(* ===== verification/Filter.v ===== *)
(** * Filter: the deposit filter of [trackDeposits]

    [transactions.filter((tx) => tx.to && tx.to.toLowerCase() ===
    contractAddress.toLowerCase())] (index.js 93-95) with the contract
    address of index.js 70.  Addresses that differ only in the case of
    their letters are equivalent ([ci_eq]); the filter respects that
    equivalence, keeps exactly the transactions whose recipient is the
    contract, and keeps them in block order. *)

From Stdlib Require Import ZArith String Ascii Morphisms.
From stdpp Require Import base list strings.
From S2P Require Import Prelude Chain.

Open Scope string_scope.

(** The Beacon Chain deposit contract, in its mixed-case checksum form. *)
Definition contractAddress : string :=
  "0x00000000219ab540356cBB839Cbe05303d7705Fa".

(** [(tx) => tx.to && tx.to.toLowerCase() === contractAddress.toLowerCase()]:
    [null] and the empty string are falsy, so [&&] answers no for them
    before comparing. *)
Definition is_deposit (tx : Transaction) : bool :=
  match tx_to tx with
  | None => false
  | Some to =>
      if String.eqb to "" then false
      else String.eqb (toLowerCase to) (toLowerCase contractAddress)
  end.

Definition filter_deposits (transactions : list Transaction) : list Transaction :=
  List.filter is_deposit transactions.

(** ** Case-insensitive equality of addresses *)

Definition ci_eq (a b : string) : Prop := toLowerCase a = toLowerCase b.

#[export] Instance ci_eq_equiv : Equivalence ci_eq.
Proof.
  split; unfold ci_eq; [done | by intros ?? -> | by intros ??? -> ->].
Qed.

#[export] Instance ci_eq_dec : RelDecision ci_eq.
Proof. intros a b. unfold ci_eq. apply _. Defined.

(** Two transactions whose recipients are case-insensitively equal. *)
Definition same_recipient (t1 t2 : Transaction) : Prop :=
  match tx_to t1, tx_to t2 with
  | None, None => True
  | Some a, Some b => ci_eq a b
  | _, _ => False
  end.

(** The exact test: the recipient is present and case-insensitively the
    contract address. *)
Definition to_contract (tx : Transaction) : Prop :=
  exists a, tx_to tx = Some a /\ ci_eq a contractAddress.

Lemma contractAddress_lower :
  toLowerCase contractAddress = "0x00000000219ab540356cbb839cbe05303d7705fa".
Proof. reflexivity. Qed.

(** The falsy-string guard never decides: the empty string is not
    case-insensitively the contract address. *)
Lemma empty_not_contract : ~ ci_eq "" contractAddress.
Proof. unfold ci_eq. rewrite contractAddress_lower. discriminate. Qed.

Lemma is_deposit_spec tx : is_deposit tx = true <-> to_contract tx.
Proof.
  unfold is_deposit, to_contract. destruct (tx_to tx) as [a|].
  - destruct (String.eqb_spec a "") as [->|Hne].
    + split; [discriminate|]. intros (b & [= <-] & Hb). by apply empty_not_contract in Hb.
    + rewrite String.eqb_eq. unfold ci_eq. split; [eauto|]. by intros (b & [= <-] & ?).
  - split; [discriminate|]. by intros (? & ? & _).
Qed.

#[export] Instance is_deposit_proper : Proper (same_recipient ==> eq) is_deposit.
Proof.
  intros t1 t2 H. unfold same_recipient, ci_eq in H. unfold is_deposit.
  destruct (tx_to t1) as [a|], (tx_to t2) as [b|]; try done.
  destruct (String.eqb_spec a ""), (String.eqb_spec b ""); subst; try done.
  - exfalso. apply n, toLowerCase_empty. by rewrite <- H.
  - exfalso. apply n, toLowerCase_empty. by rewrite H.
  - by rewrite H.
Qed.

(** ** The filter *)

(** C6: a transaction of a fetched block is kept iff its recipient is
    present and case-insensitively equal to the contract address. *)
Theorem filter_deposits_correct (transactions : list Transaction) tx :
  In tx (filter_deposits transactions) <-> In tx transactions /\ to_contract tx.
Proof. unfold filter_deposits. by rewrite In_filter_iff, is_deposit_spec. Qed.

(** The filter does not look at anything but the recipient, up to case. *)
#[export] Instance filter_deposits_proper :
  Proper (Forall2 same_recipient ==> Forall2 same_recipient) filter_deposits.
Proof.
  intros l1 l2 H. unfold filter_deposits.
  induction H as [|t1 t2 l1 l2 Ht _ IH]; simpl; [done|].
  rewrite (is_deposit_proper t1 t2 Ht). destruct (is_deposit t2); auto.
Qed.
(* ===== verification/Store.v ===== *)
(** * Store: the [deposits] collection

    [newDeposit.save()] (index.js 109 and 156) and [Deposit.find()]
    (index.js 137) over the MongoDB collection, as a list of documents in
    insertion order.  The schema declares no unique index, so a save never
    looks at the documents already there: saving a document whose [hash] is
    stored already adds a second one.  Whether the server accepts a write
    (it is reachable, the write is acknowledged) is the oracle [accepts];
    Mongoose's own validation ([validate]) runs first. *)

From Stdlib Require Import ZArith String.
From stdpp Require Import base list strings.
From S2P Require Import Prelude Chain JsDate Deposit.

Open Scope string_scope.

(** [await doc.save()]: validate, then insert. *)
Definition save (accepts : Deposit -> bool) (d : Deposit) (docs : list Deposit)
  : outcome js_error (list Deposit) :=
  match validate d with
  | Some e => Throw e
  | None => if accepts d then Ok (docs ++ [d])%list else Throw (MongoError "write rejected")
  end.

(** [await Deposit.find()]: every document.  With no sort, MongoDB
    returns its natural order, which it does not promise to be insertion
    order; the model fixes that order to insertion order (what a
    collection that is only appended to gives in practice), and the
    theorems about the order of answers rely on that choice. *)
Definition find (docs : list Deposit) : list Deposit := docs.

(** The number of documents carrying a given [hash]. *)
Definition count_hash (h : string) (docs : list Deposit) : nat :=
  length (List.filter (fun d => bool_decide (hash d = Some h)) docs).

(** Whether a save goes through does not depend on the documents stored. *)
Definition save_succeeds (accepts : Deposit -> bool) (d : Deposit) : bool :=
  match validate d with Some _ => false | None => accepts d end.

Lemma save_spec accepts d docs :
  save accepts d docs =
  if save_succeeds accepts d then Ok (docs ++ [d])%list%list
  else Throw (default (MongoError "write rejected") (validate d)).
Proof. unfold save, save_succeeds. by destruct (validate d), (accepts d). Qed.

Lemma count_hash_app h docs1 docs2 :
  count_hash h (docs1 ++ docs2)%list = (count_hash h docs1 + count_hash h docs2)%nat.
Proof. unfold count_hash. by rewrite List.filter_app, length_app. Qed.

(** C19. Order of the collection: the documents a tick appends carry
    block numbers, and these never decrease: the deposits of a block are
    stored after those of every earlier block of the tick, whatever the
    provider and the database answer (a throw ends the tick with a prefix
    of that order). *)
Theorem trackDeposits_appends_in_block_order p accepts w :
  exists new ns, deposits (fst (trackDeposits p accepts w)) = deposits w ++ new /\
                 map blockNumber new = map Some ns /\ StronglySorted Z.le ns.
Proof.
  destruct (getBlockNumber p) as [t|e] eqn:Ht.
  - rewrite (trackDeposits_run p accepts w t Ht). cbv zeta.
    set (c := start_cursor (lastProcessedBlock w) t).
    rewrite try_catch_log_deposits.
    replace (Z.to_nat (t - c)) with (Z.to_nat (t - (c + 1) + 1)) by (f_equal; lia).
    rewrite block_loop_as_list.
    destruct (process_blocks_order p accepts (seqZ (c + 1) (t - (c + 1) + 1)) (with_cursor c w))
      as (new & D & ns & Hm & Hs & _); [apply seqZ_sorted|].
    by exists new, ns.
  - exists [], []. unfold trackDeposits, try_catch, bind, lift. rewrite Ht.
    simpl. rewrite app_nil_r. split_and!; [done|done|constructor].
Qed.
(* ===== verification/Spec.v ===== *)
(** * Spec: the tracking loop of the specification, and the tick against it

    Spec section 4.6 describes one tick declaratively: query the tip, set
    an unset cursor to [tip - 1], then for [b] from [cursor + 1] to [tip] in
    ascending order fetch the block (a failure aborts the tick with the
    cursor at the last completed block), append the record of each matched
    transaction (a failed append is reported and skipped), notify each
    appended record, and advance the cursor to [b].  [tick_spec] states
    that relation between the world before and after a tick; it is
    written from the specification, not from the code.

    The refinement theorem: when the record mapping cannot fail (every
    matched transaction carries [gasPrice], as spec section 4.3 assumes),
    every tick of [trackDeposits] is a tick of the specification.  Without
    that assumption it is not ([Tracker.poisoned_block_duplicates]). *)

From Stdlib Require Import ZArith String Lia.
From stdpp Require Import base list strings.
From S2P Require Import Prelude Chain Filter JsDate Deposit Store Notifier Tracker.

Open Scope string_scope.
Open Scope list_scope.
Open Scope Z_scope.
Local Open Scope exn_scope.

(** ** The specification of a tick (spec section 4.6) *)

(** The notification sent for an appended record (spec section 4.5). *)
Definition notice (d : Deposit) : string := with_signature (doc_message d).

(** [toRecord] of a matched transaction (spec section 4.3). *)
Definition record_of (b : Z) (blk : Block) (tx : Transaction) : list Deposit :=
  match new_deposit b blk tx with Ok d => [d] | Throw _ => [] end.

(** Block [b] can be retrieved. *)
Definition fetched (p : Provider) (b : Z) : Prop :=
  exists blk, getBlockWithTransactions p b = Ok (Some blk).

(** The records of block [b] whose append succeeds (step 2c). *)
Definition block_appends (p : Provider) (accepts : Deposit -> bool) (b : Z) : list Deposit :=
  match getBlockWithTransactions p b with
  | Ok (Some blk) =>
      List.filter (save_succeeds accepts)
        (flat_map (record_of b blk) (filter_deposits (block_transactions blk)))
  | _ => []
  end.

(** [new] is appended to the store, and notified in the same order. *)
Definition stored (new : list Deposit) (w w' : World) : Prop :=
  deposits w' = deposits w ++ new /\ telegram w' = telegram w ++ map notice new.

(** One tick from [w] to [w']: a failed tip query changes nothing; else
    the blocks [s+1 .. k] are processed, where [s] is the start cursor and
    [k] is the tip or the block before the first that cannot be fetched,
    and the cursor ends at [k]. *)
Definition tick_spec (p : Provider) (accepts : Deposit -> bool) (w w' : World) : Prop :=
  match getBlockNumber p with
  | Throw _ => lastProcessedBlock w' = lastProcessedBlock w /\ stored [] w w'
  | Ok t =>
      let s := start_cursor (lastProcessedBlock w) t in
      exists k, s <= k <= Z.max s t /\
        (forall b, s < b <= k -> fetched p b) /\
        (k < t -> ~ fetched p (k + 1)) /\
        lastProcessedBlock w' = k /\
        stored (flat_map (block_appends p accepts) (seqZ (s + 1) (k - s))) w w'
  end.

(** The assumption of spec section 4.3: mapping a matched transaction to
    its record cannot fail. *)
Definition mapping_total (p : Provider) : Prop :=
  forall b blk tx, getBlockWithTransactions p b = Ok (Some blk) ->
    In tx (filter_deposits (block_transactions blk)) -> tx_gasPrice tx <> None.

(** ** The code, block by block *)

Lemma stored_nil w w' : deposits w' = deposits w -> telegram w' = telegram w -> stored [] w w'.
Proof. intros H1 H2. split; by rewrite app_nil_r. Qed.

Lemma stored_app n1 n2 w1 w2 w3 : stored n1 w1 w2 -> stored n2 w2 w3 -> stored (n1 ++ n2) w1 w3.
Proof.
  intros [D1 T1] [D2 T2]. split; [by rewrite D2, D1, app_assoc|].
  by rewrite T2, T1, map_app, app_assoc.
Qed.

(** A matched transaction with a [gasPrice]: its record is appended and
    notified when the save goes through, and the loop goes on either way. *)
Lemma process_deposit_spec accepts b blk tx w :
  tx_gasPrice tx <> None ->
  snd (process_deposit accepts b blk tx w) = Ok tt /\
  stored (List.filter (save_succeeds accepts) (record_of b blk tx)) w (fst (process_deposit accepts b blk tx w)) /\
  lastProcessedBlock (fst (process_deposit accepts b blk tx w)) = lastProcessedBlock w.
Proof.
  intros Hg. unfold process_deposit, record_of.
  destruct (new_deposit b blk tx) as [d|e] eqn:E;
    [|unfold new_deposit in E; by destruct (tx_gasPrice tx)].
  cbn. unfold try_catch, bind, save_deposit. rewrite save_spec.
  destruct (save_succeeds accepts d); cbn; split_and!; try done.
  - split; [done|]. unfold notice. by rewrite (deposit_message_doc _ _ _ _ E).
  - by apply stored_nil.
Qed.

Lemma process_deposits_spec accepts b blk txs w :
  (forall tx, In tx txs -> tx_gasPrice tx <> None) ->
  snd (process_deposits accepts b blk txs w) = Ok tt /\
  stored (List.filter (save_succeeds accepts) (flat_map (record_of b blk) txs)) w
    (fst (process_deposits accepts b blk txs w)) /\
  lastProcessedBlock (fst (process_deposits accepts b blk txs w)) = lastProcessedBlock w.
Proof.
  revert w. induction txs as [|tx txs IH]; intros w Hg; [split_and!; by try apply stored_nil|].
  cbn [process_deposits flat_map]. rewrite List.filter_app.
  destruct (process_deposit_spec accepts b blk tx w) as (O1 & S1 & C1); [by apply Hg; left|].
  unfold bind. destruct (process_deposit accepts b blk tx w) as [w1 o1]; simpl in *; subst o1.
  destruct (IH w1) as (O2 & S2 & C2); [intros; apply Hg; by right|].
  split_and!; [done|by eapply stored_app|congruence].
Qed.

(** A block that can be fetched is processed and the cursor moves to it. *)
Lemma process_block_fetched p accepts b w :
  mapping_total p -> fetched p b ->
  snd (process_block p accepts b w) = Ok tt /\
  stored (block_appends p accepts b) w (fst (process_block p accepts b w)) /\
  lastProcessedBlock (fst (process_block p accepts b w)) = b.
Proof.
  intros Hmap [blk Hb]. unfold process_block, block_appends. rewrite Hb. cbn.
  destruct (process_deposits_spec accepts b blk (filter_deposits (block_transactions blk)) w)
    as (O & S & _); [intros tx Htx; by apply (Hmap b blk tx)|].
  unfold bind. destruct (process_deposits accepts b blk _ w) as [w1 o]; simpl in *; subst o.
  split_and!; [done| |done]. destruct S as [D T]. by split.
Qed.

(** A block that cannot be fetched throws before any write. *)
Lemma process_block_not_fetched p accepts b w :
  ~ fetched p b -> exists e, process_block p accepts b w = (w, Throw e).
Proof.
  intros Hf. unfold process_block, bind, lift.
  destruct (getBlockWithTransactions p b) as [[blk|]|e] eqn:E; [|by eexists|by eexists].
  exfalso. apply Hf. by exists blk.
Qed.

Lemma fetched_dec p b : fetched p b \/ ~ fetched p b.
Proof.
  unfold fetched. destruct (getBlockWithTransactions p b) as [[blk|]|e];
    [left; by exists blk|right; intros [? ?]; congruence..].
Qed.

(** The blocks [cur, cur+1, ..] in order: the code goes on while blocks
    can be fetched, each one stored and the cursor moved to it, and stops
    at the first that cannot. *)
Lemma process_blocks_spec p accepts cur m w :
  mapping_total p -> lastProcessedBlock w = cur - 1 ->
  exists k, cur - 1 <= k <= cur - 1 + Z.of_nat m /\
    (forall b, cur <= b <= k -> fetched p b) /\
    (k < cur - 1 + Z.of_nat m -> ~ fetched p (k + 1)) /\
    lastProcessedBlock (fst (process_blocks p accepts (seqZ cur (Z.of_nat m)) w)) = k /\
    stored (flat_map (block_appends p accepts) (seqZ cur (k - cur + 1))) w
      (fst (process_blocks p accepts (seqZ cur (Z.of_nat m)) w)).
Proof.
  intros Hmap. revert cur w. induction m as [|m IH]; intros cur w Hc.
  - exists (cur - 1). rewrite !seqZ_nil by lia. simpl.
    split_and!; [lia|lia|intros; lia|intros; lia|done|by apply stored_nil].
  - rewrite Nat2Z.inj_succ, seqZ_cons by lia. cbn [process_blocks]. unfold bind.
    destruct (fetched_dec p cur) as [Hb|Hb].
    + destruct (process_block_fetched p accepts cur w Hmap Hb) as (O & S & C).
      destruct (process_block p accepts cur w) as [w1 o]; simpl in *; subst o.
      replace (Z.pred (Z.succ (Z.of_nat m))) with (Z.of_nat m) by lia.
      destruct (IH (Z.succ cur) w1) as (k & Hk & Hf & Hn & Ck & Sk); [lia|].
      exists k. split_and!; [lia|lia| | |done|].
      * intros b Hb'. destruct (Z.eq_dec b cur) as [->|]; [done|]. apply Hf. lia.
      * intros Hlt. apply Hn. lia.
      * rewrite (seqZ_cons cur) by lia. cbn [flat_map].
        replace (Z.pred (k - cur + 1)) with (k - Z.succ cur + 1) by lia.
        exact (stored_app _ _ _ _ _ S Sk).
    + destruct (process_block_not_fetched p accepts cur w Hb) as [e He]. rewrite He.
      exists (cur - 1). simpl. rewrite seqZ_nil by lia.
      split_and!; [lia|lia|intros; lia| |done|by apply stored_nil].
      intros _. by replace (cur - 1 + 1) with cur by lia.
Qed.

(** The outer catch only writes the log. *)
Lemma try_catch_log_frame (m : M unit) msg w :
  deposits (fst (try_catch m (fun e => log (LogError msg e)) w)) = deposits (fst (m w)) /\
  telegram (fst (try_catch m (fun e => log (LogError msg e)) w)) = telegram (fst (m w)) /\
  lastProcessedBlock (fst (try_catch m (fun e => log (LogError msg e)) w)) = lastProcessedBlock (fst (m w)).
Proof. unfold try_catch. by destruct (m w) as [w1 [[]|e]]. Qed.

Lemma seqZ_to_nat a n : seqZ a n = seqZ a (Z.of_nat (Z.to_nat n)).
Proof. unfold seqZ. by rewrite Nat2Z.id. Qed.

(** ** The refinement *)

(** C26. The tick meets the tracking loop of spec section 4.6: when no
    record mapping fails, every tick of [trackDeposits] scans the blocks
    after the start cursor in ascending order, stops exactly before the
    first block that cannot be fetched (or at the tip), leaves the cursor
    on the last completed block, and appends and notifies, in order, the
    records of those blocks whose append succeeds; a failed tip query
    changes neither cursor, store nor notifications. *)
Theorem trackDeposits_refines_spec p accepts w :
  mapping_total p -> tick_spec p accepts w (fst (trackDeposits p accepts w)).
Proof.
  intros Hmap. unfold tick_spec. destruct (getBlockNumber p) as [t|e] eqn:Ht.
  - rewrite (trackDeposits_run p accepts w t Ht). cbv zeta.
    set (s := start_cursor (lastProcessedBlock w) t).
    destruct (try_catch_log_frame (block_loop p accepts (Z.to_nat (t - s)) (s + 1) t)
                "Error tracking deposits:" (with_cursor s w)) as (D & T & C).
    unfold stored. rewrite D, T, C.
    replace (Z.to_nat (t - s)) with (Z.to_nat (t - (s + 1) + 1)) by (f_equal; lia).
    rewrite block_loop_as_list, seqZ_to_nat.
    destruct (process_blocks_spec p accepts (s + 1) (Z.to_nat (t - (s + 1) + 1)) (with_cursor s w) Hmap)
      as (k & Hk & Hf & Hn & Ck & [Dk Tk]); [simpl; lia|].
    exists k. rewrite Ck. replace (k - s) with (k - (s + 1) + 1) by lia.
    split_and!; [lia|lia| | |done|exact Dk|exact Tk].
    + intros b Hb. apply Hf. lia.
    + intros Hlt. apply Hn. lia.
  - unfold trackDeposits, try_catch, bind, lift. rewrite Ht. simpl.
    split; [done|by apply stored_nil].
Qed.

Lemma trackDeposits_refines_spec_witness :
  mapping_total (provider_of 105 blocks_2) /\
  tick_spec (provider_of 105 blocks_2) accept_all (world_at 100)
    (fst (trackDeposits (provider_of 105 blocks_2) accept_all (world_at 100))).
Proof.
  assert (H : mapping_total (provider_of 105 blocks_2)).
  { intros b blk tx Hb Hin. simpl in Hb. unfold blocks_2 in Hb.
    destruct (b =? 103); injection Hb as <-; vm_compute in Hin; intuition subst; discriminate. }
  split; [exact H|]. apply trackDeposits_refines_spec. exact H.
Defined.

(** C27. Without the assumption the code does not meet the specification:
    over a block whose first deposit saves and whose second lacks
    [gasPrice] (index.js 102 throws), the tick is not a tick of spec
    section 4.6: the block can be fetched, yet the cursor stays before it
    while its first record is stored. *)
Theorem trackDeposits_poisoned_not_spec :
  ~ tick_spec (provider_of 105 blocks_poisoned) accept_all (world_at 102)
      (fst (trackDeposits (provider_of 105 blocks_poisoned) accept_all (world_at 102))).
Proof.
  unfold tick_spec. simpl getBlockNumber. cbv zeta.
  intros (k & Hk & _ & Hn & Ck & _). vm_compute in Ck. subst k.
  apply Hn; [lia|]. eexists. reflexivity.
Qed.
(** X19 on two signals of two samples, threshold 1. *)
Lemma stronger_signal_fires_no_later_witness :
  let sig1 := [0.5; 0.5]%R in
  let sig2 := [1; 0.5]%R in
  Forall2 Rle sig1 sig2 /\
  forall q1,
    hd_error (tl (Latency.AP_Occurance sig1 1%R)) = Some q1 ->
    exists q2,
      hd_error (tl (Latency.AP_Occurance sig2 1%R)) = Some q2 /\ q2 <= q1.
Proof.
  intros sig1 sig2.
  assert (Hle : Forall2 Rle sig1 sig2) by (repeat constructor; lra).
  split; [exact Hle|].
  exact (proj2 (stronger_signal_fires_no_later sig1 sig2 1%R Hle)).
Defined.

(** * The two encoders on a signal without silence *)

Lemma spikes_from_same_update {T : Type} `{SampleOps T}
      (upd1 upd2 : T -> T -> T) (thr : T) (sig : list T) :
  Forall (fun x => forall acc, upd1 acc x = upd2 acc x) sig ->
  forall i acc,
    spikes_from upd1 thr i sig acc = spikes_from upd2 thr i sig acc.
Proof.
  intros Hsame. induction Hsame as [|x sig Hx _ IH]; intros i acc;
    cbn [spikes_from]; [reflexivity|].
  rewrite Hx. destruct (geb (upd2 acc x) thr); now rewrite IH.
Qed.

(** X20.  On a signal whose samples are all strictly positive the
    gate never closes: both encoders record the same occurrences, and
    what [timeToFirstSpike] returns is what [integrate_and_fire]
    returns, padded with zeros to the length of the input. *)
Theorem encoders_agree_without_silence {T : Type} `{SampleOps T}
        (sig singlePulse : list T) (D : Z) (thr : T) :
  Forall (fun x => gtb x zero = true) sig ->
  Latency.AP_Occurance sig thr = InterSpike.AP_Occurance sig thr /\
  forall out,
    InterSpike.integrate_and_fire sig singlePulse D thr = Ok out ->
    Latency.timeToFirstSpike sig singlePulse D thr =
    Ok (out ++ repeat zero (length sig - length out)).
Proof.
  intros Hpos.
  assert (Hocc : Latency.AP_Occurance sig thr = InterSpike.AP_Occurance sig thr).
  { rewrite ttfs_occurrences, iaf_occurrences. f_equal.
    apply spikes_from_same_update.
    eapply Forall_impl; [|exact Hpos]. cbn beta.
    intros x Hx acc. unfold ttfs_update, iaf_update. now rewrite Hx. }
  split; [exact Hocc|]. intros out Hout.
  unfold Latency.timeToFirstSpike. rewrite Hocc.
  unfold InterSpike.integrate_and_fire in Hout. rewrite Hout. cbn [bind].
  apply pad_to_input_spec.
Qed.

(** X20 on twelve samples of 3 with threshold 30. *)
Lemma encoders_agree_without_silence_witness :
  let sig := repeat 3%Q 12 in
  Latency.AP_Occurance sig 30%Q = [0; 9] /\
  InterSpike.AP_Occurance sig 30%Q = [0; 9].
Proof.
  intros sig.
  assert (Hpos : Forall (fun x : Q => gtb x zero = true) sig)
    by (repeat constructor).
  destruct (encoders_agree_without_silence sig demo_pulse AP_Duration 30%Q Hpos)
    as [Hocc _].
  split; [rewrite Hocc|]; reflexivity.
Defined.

========================================================================

**Prompt**
Look above for the line with "split; unfold ci_eq;" and the line with "(** ** The filter *)", and reproduce exactly those two lines plus every line between, nothing more.

**Expected answer**
  split; unfold ci_eq; [done | by intros ?? -> | by intros ??? -> ->].
Qed.

#[export] Instance ci_eq_dec : RelDecision ci_eq.
Proof. intros a b. unfold ci_eq. apply _. Defined.

(** Two transactions whose recipients are case-insensitively equal. *)
Definition same_recipient (t1 t2 : Transaction) : Prop :=
  match tx_to t1, tx_to t2 with
  | None, None => True
  | Some a, Some b => ci_eq a b
  | _, _ => False
  end.

(** The exact test: the recipient is present and case-insensitively the
    contract address. *)
Definition to_contract (tx : Transaction) : Prop :=
  exists a, tx_to tx = Some a /\ ci_eq a contractAddress.

Lemma contractAddress_lower :
  toLowerCase contractAddress = "0x00000000219ab540356cbb839cbe05303d7705fa".
Proof. reflexivity. Qed.

(** The falsy-string guard never decides: the empty string is not
    case-insensitively the contract address. *)
Lemma empty_not_contract : ~ ci_eq "" contractAddress.
Proof. unfold ci_eq. rewrite contractAddress_lower. discriminate. Qed.

Lemma is_deposit_spec tx : is_deposit tx = true <-> to_contract tx.
Proof.
  unfold is_deposit, to_contract. destruct (tx_to tx) as [a|].
  - destruct (String.eqb_spec a "") as [->|Hne].
    + split; [discriminate|]. intros (b & [= <-] & Hb). by apply empty_not_contract in Hb.
    + rewrite String.eqb_eq. unfold ci_eq. split; [eauto|]. by intros (b & [= <-] & ?).
  - split; [discriminate|]. by intros (? & ? & _).
Qed.

#[export] Instance is_deposit_proper : Proper (same_recipient ==> eq) is_deposit.
Proof.
  intros t1 t2 H. unfold same_recipient, ci_eq in H. unfold is_deposit.
  destruct (tx_to t1) as [a|], (tx_to t2) as [b|]; try done.
  destruct (String.eqb_spec a ""), (String.eqb_spec b ""); subst; try done.
  - exfalso. apply n, toLowerCase_empty. by rewrite <- H.
  - exfalso. apply n, toLowerCase_empty. by rewrite H.
  - by rewrite H.
Qed.

(** ** The filter *)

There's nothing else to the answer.